The story is straightforward on the surface — a boy leaves his terrible family life and hits the road in search of riches through a game where you collect letters at gas station that spell out MOTORAMA. It’s doesn’t take long for things to get real weird as we realize that no one questions the fact that a ten year old boy is driving a car down deserted roadways, the money is looks like it came out of a monopoly box, and everyone the Kid meets is an out and out weirdo. The cast of this film is absolutely stacked with a murder’s row of genre A-listers, with the the likes of Mary Wornov, Jack Vance, Dick Miller and Flea all making welcome appearances. One of the film’s decisions I was less enthusiastic with is that there’s very little dramatic meat for the kid to face on his journey, as he’s mostly just run through the ringer by the terrible people he meets, but it helps to have such fun faces to do the torturing. The Kid is actually a an asshole that only cares for himself, which is a nice change of the precarious version of this character that you’d expect. He mostly moves in a straight line and survives instead of overcomes, but that’s once you realize that’s the case, it calibrate he way you experience the the rest of the film. Just enjoy the weirdness.

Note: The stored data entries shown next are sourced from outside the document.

(* ===== verification/ReadIndexSpec.v ===== *)
(** * The ReadIndex queue: invariant and confirmation

    The queue lists the pending requests in the order they arrived, with commit
    indexes that do not decrease.  [confirm] releases a request and everything
    queued before it once a quorum has acknowledged its heartbeat round, all
    with the index of the confirmed request. *)
From S2P Require Import Prelude Raftpb ReadIndex.
Import readIndex(readIndex, readStatus).

(** ** Invariant *)

Record riwf (ri : readIndex) : Prop := {
  rw_nodup : NoDup (readIndex.queue ri);
  rw_dom c : c ∈ readIndex.queue ri <-> is_Some (readIndex.pending ri !! c);
  rw_ctx c s : readIndex.pending ri !! c = Some s -> readIndex.ctx s = c;
  rw_sorted i j ci cj si sj : (i <= j)%nat ->
    readIndex.queue ri !! i = Some ci -> readIndex.queue ri !! j = Some cj ->
    readIndex.pending ri !! ci = Some si -> readIndex.pending ri !! cj = Some sj ->
    readIndex.index si <= readIndex.index sj
}.

Lemma newReadIndex_riwf : riwf readIndex.newReadIndex.
Proof. split; simpl; [by apply NoDup_nil_2| |done|done]. intros c. rewrite lookup_empty. split; [set_solver|by intros [? ?]]. Qed.

(** The last request of the queue has the largest index. *)
Lemma queue_last ri c s i ci si :
  riwf ri -> last (readIndex.queue ri) = Some c -> readIndex.pending ri !! c = Some s ->
  readIndex.queue ri !! i = Some ci -> readIndex.pending ri !! ci = Some si ->
  readIndex.index si <= readIndex.index s.
Proof.
  intros Hr Hl Hs Hi Hsi. rewrite last_lookup in Hl. apply lookup_lt_Some in Hi as Hlt.
  apply (rw_sorted ri Hr i (pred (length (readIndex.queue ri))) ci c); [lia|done..].
Qed.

Give a hand to director Barry Shils (who produced of a bunch of Larry Cohen stuff) and writer Joseph Minion (of AFTER HORUS and VAMPIRE’S KISS fame) for bringing such an singular vision to screen. It’s hits all the requisite 90s dark comedy beats, but it’s also weird on an impressive scale, and it feels like something that could only exist in its particular moment. Motorama can be found on a budget full screen (open matte) DVD release, but it deserves more love. Drew Barrymore is on every home video release cover and she appears in exactly one dream sequence.